Professor Howard said any comparison with Portland was a “false equivalence”, given the utterly different and extreme nature of North America’s opioid problem, its lack of healthcare and welfare, and the inadequately supported rollout.
“Don’t reject decriminalisation because of Portland,” he said. “Accept it because of Portugal, where it has been successful.
“If our politicians ignore the report of a detailed special commission of inquiry, the up-to-date position statement of our Royal Australian College of Physicians, and the evidence hub of the UNSW policy modelling program … and reject decriminalisation on the basis of Portland, then it will, with the greatest respect, be a comfortable political copout and a lost opportunity – a lost opportunity that will not come again for many years.”
Other urgent reforms were to remove discretion from police on diversion from court, to introduce drug checking, to improve access to treatment and rehabilitation in prisons, and to expand harm reduction, including by multiplying supervised injecting centres:
“It beggars logic to me that we distribute about 16 million clean needles in NSW every year as a recognised harm reduction measure, but provide only one medically supervised space in the entire state,” Professor Howard said.

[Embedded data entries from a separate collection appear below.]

(* ===== verification/S2tteProps.v ===== *)
(** * Correctness of the stage 2 descriptor functions

    [built] relates a descriptor to the constructor that made it.  The theorems
    say that a built descriptor is recognised by exactly its own predicate,
    gives back its output address, its RIPAS and its permissions, and that the
    drain metadata written into an unassigned descriptor is transparent. *)

From Stdlib Require Import ZArith Lia Bool.
From stdpp Require Import base tactics option list numbers.
From S2P Require Import Prelude.
From S2P Require Import Utils.
From S2P Require Import Arch.
From S2P Require Import S2tte.
From S2P Require Import S2tteFacts.

Inductive s2tte_kind :=
  | K_unassigned_empty | K_unassigned_ram | K_unassigned_destroyed | K_unassigned_ns
  | K_assigned_empty | K_assigned_ram | K_assigned_destroyed | K_assigned_ns
  | K_assigned_dev_empty | K_assigned_dev_destroyed | K_assigned_dev_dev | K_table.

#[export] Instance s2tte_kind_eq_dec : EqDecision s2tte_kind.
Proof. solve_decision. Defined.

Definition all_kinds : list s2tte_kind :=
  [ K_unassigned_empty; K_unassigned_ram; K_unassigned_destroyed; K_unassigned_ns;
    K_assigned_empty; K_assigned_ram; K_assigned_destroyed; K_assigned_ns;
    K_assigned_dev_empty; K_assigned_dev_destroyed; K_assigned_dev_dev; K_table ].

(** The bits of an NS descriptor that come from the host's attributes. *)
Definition ns_attr_mask (indirect : bool) : Z :=
  Z.lor S2TTE_NS_ATTR_MASK (if indirect then S2TTE_PI_INDEX_MASK else S2TTE_RW_AP_MASK).

(** RIPAS of a kind, where it has one. *)
Definition kind_ripas (k : s2tte_kind) : option ripas :=
  match k with
  | K_unassigned_empty | K_assigned_empty | K_assigned_dev_empty => Some RIPAS_EMPTY
  | K_unassigned_ram | K_assigned_ram => Some RIPAS_RAM
  | K_unassigned_destroyed | K_assigned_destroyed | K_assigned_dev_destroyed => Some RIPAS_DESTROYED
  | K_assigned_dev_dev => Some RIPAS_DEV
  | K_unassigned_ns | K_assigned_ns | K_table => None
  end.

Definition kind_live (k : s2tte_kind) : bool :=
  match k with
  | K_unassigned_empty | K_unassigned_ram | K_unassigned_destroyed | K_unassigned_ns => false
  | _ => true
  end.

(** The bits a classification function may look at; with LPA2 bits [9:8] hold
    output address bits and are not looked at. *)
Definition class_mask (lpa2 : bool) : Z :=
  Z.lor (Z.lor S2TTE_NS S2TTE_AF) (Z.lor 63 (if lpa2 then 0 else S2TTE_SH_MASK)).

Section Props.
Context `{feat : ArchFeatures}.
Implicit Types (ctx : s2tt_context).

(** Descriptors as the RMM builds them, with their output address [pa]. *)
Inductive built ctx (level : Z) : s2tte_kind -> Z -> Z -> Prop :=
  | b_ue pa ap : built ctx level K_unassigned_empty pa (s2tte_create_unassigned_empty ctx ap)
  | b_ur pa ap : built ctx level K_unassigned_ram pa (s2tte_create_unassigned_ram ctx ap)
  | b_ud pa ap : built ctx level K_unassigned_destroyed pa (s2tte_create_unassigned_destroyed ctx ap)
  | b_un pa ap : built ctx level K_unassigned_ns pa (s2tte_create_unassigned_ns ctx ap)
  | b_ae pa ap v : s2tte_create_assigned_empty ctx pa level ap = Some v ->
      built ctx level K_assigned_empty pa v
  | b_ar pa ap v : s2tte_create_assigned_ram ctx pa level ap = Some v ->
      built ctx level K_assigned_ram pa v
  | b_ad pa ap v : s2tte_create_assigned_destroyed ctx pa level ap = Some v ->
      built ctx level K_assigned_destroyed pa v
  | b_an pa t attrs ap v :
      s2tte_is_addr_lvl_aligned ctx pa level = Some true ->
      pa_to_s2tte ctx pa = Some t -> Z.land attrs (ns_attr_mask (indirect_s2ap ctx)) = attrs ->
      s2tte_create_assigned_ns ctx (Z.lor t attrs) level ap = Some v ->
      built ctx level K_assigned_ns pa v
  | b_de pa ap v : s2tte_create_assigned_dev_empty ctx pa level ap = Some v ->
      built ctx level K_assigned_dev_empty pa v
  | b_dd pa ap v : s2tte_create_assigned_dev_destroyed ctx pa level ap = Some v ->
      built ctx level K_assigned_dev_destroyed pa v
  | b_dev pa ty ap v : s2tte_create_assigned_dev_dev_coh_type ctx pa level ty ap = Some v ->
      built ctx level K_assigned_dev_dev pa v
  | b_tbl pa v : s2tte_is_addr_lvl_aligned ctx pa S2TT_PAGE_LEVEL = Some true ->
      s2tte_create_table ctx pa level = Some v -> built ctx level K_table pa v.

(** Every classification predicate of [s2tt.c], as one function of the kind. *)
Definition is_kind ctx (v level : Z) (k : s2tte_kind) : option bool :=
  match k with
  | K_unassigned_empty => Some (s2tte_is_unassigned_empty ctx v)
  | K_unassigned_ram => Some (s2tte_is_unassigned_ram ctx v)
  | K_unassigned_destroyed => Some (s2tte_is_unassigned_destroyed ctx v)
  | K_unassigned_ns => Some (s2tte_is_unassigned_ns ctx v)
  | K_assigned_empty => s2tte_is_assigned_empty ctx v level
  | K_assigned_ram => s2tte_is_assigned_ram ctx v level
  | K_assigned_destroyed => s2tte_is_assigned_destroyed ctx v level
  | K_assigned_ns => s2tte_is_assigned_ns ctx v level
  | K_assigned_dev_empty => s2tte_is_assigned_dev_empty ctx v level
  | K_assigned_dev_destroyed => s2tte_is_assigned_dev_destroyed ctx v level
  | K_assigned_dev_dev => s2tte_is_assigned_dev_dev ctx v level
  | K_table => Some (s2tte_is_table ctx v level)
  end.

(** ** The class bits decide every predicate *)

Lemma land_class lpa2 v m :
  Z.land (class_mask lpa2) m = m -> Z.land (Z.land v (class_mask lpa2)) m = Z.land v m.
Proof. intros H. by rewrite <- Z.land_assoc, H. Qed.
Lemma fold_sound ctx lpa2 aux table refs level p rc put :
  s2tt_lpa2_enabled ctx = Some lpa2 -> 0 <= level <= 3 -> table_wf ctx level table ->
  rtt_fold_table ctx aux table refs level (level - 1) = Some (Fold_ok p rc put) ->
  exists k base, k <> K_table /\ fold_refines ctx level table k base p /\
    refs = unfold_refs k /\ rc = unfold_refs k /\ put = unfold_get k.
Proof.
  intros Hl Hlv Hwf H. unfold rtt_fold_table, s2tte_read in H.
  destruct (arr_get table 0) as [s0|] eqn:H0; [|done]. cbn [mbind option_bind] in H.
  destruct (any_drain_pending (take N_S2TTES table)) eqn:Hd; [done|].
  destruct (first_entry_built _ _ _ _ Hwf H0 Hd) as (k0 & pa0 & Hb). clear Hwf Hd.
  assert (Hleaf : forall k ca base q, is_leaf k = true -> 2 <= level ->
    ca = match k with K_assigned_ns | K_assigned_dev_dev => true | _ => false end ->
    table_maps_block ctx table level (checker k) ca s0 (kind_dev k) = Some true ->
    s2tte_pa ctx s0 level = Some base ->
    (match k with K_assigned_ns => s2tte_create_assigned_ns ctx s0 (level - 1) 0
     | _ => recreate ctx k base s0 (level - 1) end) = Some q ->
    refs = unfold_refs k -> rc = unfold_refs k -> put = unfold_get k ->
    exists k base, k <> K_table /\ fold_refines ctx level table k base q /\
      refs = unfold_refs k /\ rc = unfold_refs k /\ put = unfold_get k).
  { intros k ca base q Hk Hlv2 Hca Hm Hbase Hq H1 H2 H3. exists k, base. split; [by destruct k|].
    split; [|done]. eapply fold_leaf_branch; eauto; lia. }
  assert (Hun : forall k f ap, kind_live k = false ->
    (forall v, is_kind ctx v level k = Some (f ctx v)) ->
    ap = match k with K_unassigned_ns => None | _ => Some s0 end ->
    table_is_uniform_unassigned_block ctx table f ap = Some true ->
    refs = 0 -> rc = 0 -> put = true ->
    exists k' base, k' <> K_table /\ fold_refines ctx level table k' base (remake ctx k s0) /\
      refs = unfold_refs k' /\ rc = unfold_refs k' /\ put = unfold_get k').
  { intros k f ap Hk Hf Hap Hu H1 H2 H3. exists k, 0. split; [by destruct k|]. split; [|by destruct k].
    eapply fold_unassigned_branch; eauto; lia. }
  unfold S2TT_MIN_BLOCK_LEVEL in *.
  destruct (Z.eqb_spec refs 0); [|destruct (Z.eqb_spec refs S2TTES_PER_S2TT); [|by inv_some H]].
  - inv_some H; try discriminate; subst.
    + by apply (Hun K_unassigned_destroyed s2tte_is_unassigned_destroyed (Some s0)).
    + by apply (Hun K_unassigned_empty s2tte_is_unassigned_empty (Some s0)).
    + by apply (Hun K_unassigned_ram s2tte_is_unassigned_ram (Some s0)).
    + by apply (Hun K_unassigned_ns s2tte_is_unassigned_ns None).
    + match goal with E : s2tt_maps_assigned_ns_block _ _ _ _ = _ |- _ =>
        destruct (maps_block_inv ctx lpa2 K_assigned_ns table level true false s0 Hl ltac:(lia) H0 E)
          as (base & Hbase & _) end.
      eapply (Hleaf K_assigned_ns true base); eauto; try done; lia.
  - inv_some H; try discriminate; subst.
    + eapply (Hleaf K_assigned_empty false); eauto; try done; lia.
    + eapply (Hleaf K_assigned_ram false); eauto; try done; lia.
    + eapply (Hleaf K_assigned_destroyed false); eauto; try done; lia.
    + eapply (Hleaf K_assigned_dev_empty false); eauto; try done; lia.
    + eapply (Hleaf K_assigned_dev_destroyed false); eauto; try done; lia.
    + eapply (Hleaf K_assigned_dev_dev true); eauto; try done; lia.
Qed.

(** Whatever table the RMM folds, if the fold succeeds then all 512 entries
    were of one kind [k] with the same permissions and attributes as the new
    parent entry, and entry [j] mapped [base + j * map_size] where the parent
    maps [base]: the fold preserves the translation of every address.  The
    references it drops are those the table was counted with. *)
Theorem rtt_fold_sound ctx lpa2 aux table refs level p rc put :
  s2tt_lpa2_enabled ctx = Some lpa2 -> 0 <= level <= 3 -> table_wf ctx level table ->
  rtt_fold_table ctx aux table refs level (level - 1) = Some (Fold_ok p rc put) ->
  rc = refs /\ exists k base, k <> K_table /\ fold_refines ctx level table k base p.
Proof.
  intros Hl Hlv Hwf H.
  destruct (fold_sound ctx lpa2 aux table refs level p rc put Hl Hlv Hwf H) as (k & base & Hk & Hf & -> & -> & _).
  split; [done|]. by exists k, base.
Qed.

End RttFoldProps.

(** ** Concrete instances *)

#[local] Existing Instance demo_features.

Definition demo_block : Z :=
  Eval vm_compute in default 0 (s2tte_create_assigned_ram demo_ctx 0x80000000 2 0).
Definition demo_table : list Z :=
  Eval vm_compute in
    match rtt_create_unfold demo_ctx false demo_block (replicate N_S2TTES 0) 3 with
    | Some (Unfold_ok t _ _ _) => t | _ => [] end.

Lemma rtt_unfold_fold_inverse_witness :
  exists table refs get bbm,
    rtt_create_unfold demo_ctx false demo_block (replicate N_S2TTES 0) 3
      = Some (Unfold_ok table refs get bbm) /\
    length table = N_S2TTES /\
    rtt_fold_table demo_ctx false table refs 3 2 = Some (Fold_ok demo_block refs get).
Proof.
  apply (rtt_unfold_fold_inverse demo_ctx false false 3 K_assigned_ram 0x80000000);
    [reflexivity|lia|lia|discriminate|apply (b_ar _ _ _ 0); vm_compute; reflexivity|reflexivity].
Defined.

Lemma demo_table_wf : table_wf demo_ctx 3 demo_table.
Proof.
  split; [reflexivity|]. intros j e He. right. exists K_assigned_ram, (0x80000000 + j * 0x1000).
  apply (b_ar _ _ _ demo_block).
  assert (Hall : forallb (fun j => bool_decide
    (s2tte_create_assigned_ram demo_ctx (0x80000000 + j * 0x1000) 3 demo_block = arr_get demo_table j))
    (map Z.of_nat (seq 0 512)) = true) by (vm_compute; reflexivity).
  rewrite forallb_forall in Hall. rewrite <- He. eapply (proj1 (bool_decide_eq_true _)), Hall.
  apply arr_get_lt in He. rewrite in_map_iff. exists (Z.to_nat j).
  change (Z.of_nat (length demo_table)) with 512 in He. rewrite in_seq. lia.
Qed.

Lemma rtt_fold_sound_witness :
  512 = 512 /\ exists k base, k <> K_table /\ fold_refines demo_ctx 3 demo_table k base demo_block.
Proof.
  apply (rtt_fold_sound demo_ctx false false demo_table 512 3 demo_block 512 false);
    [reflexivity|lia|apply demo_table_wf|vm_compute; reflexivity].
Defined.
(* ===== verification/Rmm.v ===== *)
(** * The state the commands work on

    Memory, the realm descriptors held in RD granules, VTTBR_EL2, and the log of
    what hardware observes in order: writes of table entries, TLB maintenance and
    SMMU invalidations, memory given back, and what is added to a realm's initial
    measurement.  Commands are state passing and may fail: [None] is a
    failed assertion, a panic, an access out of bounds or a PE waiting for a lock
    it holds itself.  [runs] is total correctness of such code, proved one
    statement at a time. *)

From Stdlib Require Import ZArith Lia Bool ZifyBool.
From stdpp Require Import base tactics option list numbers gmap.
From S2P Require Import Prelude.
From S2P Require Import Utils.
From S2P Require Import Granule.
From S2P Require Import Mem.
From S2P Require Import Arch.
From S2P Require Import S2tte.
From S2P Require Import S2tlbi.
From S2P Require Import S2ttTable.
From S2P Require Import Realm.

Inductive event :=
  | E_write (g idx v : Z)                               (* s2tte_write *)
  | E_tlbi (ops : list tlbi_op)                         (* stage 2 TLB maintenance *)
  | E_smmu (vmids : list Z) (addr level num : Z) (leaf : bool)
  | E_measure_data (g_rd ipa flags : Z) (data : list Z) (* measurement_data_granule_measure *)
  | E_measure_ripas (g_rd base top : Z)                 (* measurement_init_ripas_measure *)
  | E_cmd_sync                                          (* CMD_SYNC found complete *)
  | E_clean (pa : Z)                                    (* cache maintenance of a page *)
  | E_delegated (g : Z)                                 (* a granule becomes DELEGATED *)
  | E_dev_delegated (g : Z).

Record rmm := Rmm {
  r_mem : mem;
  r_rds : gmap Z rd;
  r_vttbr : Z;
  r_log : list event
}.

(** Code of a command. *)
Definition H : Type -> Type := ST rmm.

(** The SMMU driver: the status of an invalidation. *)
Class SmmuDriver := {
  smmuv3_inv_at_level_per_vmids : list Z -> Z -> Z -> Z -> bool -> Z
}.

Definition with_mem (w : rmm) (m : mem) : rmm := Rmm m (r_rds w) (r_vttbr w) (r_log w).
Definition with_log (w : rmm) (evs : list event) : rmm := Rmm (r_mem w) (r_rds w) (r_vttbr w) (r_log w ++ evs).

Definition on_mem {A} (c : M A) : H A := fun w =>
  match c (r_mem w) with Some (x, m) => Some (x, with_mem w m) | None => None end.
Definition get {A} (f : rmm -> option A) : H A := fun w => x ← f w; Some (x, w).
Definition emit (e : event) : H unit := fun w => Some (tt, with_log w [e]).

(** [buffer_granule_map] of an RD granule, and of a granule used as a table;
    unmapping has no effect on this state. *)
Definition map_rd (g : Z) : H rd := get (fun w => r_rds w !! g).
Definition map_table (g : Z) : H (list Z) := get (fun w => tables (r_mem w) !! g).

(** A store to the mapped RD. *)
Definition store_rd (g : Z) (r : rd) : H unit := fun w =>
  Some (tt, Rmm (r_mem w) (<[g := r]> (r_rds w)) (r_vttbr w) (r_log w)).

(** Store a whole granule before it becomes a table. *)
Definition fill_table (g : Z) (t : list Z) : H unit := fun w =>
  Some (tt, with_mem w (Mem (descs (r_mem w)) (<[g := t]> (tables (r_mem w))))).

(** [s2tte_write(&table[idx], v)]. *)
Definition s2tte_write (g idx v : Z) : H unit := fun w =>
  t ← tables (r_mem w) !! g;
  t' ← arr_set t idx v;
  Some (tt, with_log (with_mem w (Mem (descs (r_mem w)) (<[g := t']> (tables (r_mem w))))) [E_write g idx v]).

Definition h_granule_lock (g state : Z) : H unit := on_mem (m_granule_lock g state).
Definition h_granule_unlock (g : Z) : H unit := on_mem (m_granule_unlock g).
Definition h_on_desc (g : Z) (f : Z -> option Z) : H unit := on_mem (on_desc g f).
Definition h_desc {A} (g : Z) (f : Z -> option A) : H A := get (fun w => descs (r_mem w) !! g ≫= f).

(** A conversion of [unsigned long] to [long]. *)
Definition to_long (x : Z) : Z := if x <? 2 ^ 63 then x else x - 2 ^ 64.

(** ** Total correctness *)

Definition runs {S A} (c : ST S A) (s : S) (Q : A -> S -> Prop) : Prop :=
  exists x s', c s = Some (x, s') /\ Q x s'.

Lemma runs_ret {S A} (x : A) (s : S) (Q : A -> S -> Prop) : Q x s -> runs (ret x) s Q.
Proof. intros HQ. by exists x, s. Qed.

Lemma runs_bind {S A B} (c : ST S A) (k : A -> ST S B) (s : S) Q :
  runs c s (fun x s' => runs (k x) s' Q) -> runs (bind c k) s Q.
Proof. intros (x & s' & Hc & y & s2 & Hk & HQ). exists y, s2. unfold bind. by rewrite Hc. Qed.

Lemma runs_mono {S A} (c : ST S A) (s : S) (P Q : A -> S -> Prop) :
  runs c s P -> (forall x s', P x s' -> Q x s') -> runs c s Q.
Proof. intros (x & s' & Hc & HP) HPQ. exists x, s'. auto. Qed.

Lemma runs_lift {S A} (o : option A) (x : A) (s : S) (Q : A -> S -> Prop) : o = Some x -> Q x s -> runs (lift o) s Q.
Proof. intros -> HQ. by exists x, s. Qed.

Lemma runs_guard {S} b (s : S) (Q : unit -> S -> Prop) : b = true -> Q tt s -> runs (guard b) s Q.
Proof. intros -> HQ. by exists tt, s. Qed.

Lemma runs_get {A} (f : rmm -> option A) x w (Q : A -> rmm -> Prop) : f w = Some x -> Q x w -> runs (get f) w Q.
Proof. intros Hf HQ. exists x, w. unfold get. by rewrite Hf. Qed.

Lemma runs_on_mem {A} (c : M A) x m w (Q : A -> rmm -> Prop) :
  c (r_mem w) = Some (x, m) -> Q x (with_mem w m) -> runs (on_mem c) w Q.
Proof. intros Hc HQ. exists x, (with_mem w m). unfold on_mem. by rewrite Hc. Qed.

Lemma runs_emit e w (Q : unit -> rmm -> Prop) : Q tt (with_log w [e]) -> runs (emit e) w Q.
Proof. intros HQ. by exists tt, (with_log w [e]). Qed.

Lemma with_mem_mem w m m' : with_mem (with_mem w m) m' = with_mem w m'.
Proof. done. Qed.
Lemma with_mem_id w : with_mem w (r_mem w) = w.
Proof. by destruct w. Qed.
Lemma r_mem_with_mem w m : r_mem (with_mem w m) = m.
Proof. done. Qed.
Lemma rec_enter_lock_ok w rec_addr rec_run_addr :
  pinv w -> runs (rec_enter_lock rec_addr rec_run_addr) (w_st w) (entered w).
Proof.
  intros Hinv. unfold rec_enter_lock. case_match; [apply runs_ret; left; by eexists|].
  apply runs_bind, (lock_rec w); [done| |].
  { intros st Hst. cbn [fst]. rewrite (proj2 (Z.eqb_neq _ _) Hst). apply runs_ret. left. by eexists. }
  intros g r Hg Hr. cbn [fst snd]. rewrite Z.eqb_refl. cbn [negb]. eapply runs_bind, runs_lift; [done|].
  eapply runs_bind, runs_p_get; [by eapply (refcount_rec w)|].
  assert (Hbad : forall st, runs (_ <-! p_unlock g ;; ret (inl st)) (with_slock (w_st w) g) (entered w)).
  { intros st. apply runs_bind. eapply (unlock_rec w); try done. apply runs_ret. left. exists st. by rewrite with_smem_slock. }
  destruct (Z.eqb_spec (count (holds g) (w_pes w)) 0) as [H0|H0]; cbn [negb]; [|apply Hbad].
  eapply runs_bind, runs_p_get; [exact Hr|]. destruct (runnable r) eqn:Hrun; cbn [negb]; [|apply Hbad].
  pose proof (rec_granule w g r Hinv Hr) as Ha. rewrite H0 in Ha.
  pose proof (granule_at_with_lock _ _ _ Ha eq_refl) as (Hd & Hwf & Hok).
  eapply runs_bind, runs_p_mem.
  { unfold on_desc. cbn [s_mem with_slock with_smem]. rewrite Hd. cbn [mbind option_bind]. unfold atomic_granule_get.
    rewrite refcount_inc_refines by (done || by left). reflexivity. }
  cbn [a_locked a_state a_ref locked Z.add andb]. set (m1 := Mem _ _).
  assert (Hm1 : m1 = set_granule (s_mem (w_st w)) g (AGranule true GRANULE_STATE_REC 1)).
  { unfold m1. rewrite (with_lock_set _ _ _ Ha eq_refl). apply (set_granule_set _ g). }
  assert (Hg1 : granule_at m1 g (AGranule true GRANULE_STATE_REC 1)).
  { rewrite Hm1. apply granule_at_set; [by apply (rec_granule_wf 1)|done|by left]. }
  eapply runs_bind, runs_p_mem; [by apply (m_granule_unlock_ok _ _ _ Hg1)|]. apply runs_ret. right. exists g, r.
  split_and!; try done. unfold with_ref, with_smem. cbn. by rewrite Hm1, set_granule_set.
Qed.

Lemma put_release_ok m g :
  granule_at m g (AGranule false GRANULE_STATE_REC 1) ->
  on_desc g atomic_granule_put_release m = Some (tt, set_granule m g (AGranule false GRANULE_STATE_REC 0)).
Proof.
  intros (Hd & Hwf & _). unfold on_desc. rewrite Hd. cbn [mbind option_bind]. unfold atomic_granule_put_release.
  by rewrite put_release_refines by (done || by left).
Qed.

(** What the count of a held REC and of its realm are. *)
Lemma held_facts w i p g r :
  pinv w -> w_pes w !! i = Some p -> holds g p = true -> s_recs (w_st w) !! g = Some r ->
  granule_at (s_mem (w_st w)) g (AGranule false GRANULE_STATE_REC 1) /\
  exists d st n, s_rds (w_st w) !! g_rd r = Some d /\ 0 <= st < 4 /\ state_and_count d = sc st n /\
    n = count (counted (s_recs (w_st w)) (g_rd r)) (w_pes w) /\ 0 <= n < 2 ^ 62 /\
    (counted (s_recs (w_st w)) (g_rd r) p = true -> 0 < n) /\
    (counted (s_recs (w_st w)) (g_rd r) p = false -> n + 1 < 2 ^ 62).
Proof.
  intros Hinv Hi Hh Hr. pose proof (rec_granule w g r Hinv Hr) as Ha. pose proof (holds_le w g r Hinv Hr).
  pose proof (count_pos (holds g) _ _ _ Hi Hh). replace (count (holds g) (w_pes w)) with 1 in Ha by lia. split; [done|].
  destruct (pi_recs w Hinv g r Hr) as [_ [d Hd] _ _ _]. destruct (pi_rds w Hinv _ d Hd) as [_ (st & Hst & Hw) _].
  pose proof (count_nonneg (counted (s_recs (w_st w)) (g_rd r)) (w_pes w)).
  pose proof (count_le_length (counted (s_recs (w_st w)) (g_rd r)) (w_pes w)). pose proof (pi_bound w Hinv).
  eexists d, st, _. split_and!; try done; try lia.
  - intros Hc. by apply (count_pos _ _ i p).
  - intros Hc. pose proof (count_insert (counted (s_recs (w_st w)) (g_rd r)) (w_pes w) i p (P_run g) Hi) as E.
    rewrite Hc in E. cbn [counted] in E. rewrite Hr, Z.eqb_refl in E.
    pose proof (count_le_length (counted (s_recs (w_st w)) (g_rd r)) (<[i := P_run g]> (w_pes w))) as L. rewrite length_insert in L. lia.
Qed.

Noting NSW’s last drug policy expired in 2010, Professor Howard said we had been “caught napping” when the purity and availability of ice skyrocketed in 2011 and must not be caught out again now that nitazenes and fentanyl were in the mix.
“Labor was elected on a platform that included holding this summit, the first in 25 years,” he said, addressing government members present including health minister Ryan Park.
“Implicit in holding such a summit is that you will act according to what you learn from it.
“You have a mandate now, but if you still don’t think that you do, here’s an idea. When the co-chairs’ report comes out early next year, bite the bullet and announce that you will be going to the next election with the proposal to decriminalise then spend the next two years in government resourcing our [alcohol and other drug] system to the level it deserves.
“We can then take the vital step to decriminalise and move away at long, long last from the failed law-and-order approach to simple use and possession that we know causes more harm than it prevents.
“The delay must stop here.
“No more inquiries, no more commissions, no more parliamentary subcommittee reports.
“I believe I speak on behalf of many here in this room today that the evidence-gathering has been done. The way forward is clear: let’s get on with it.”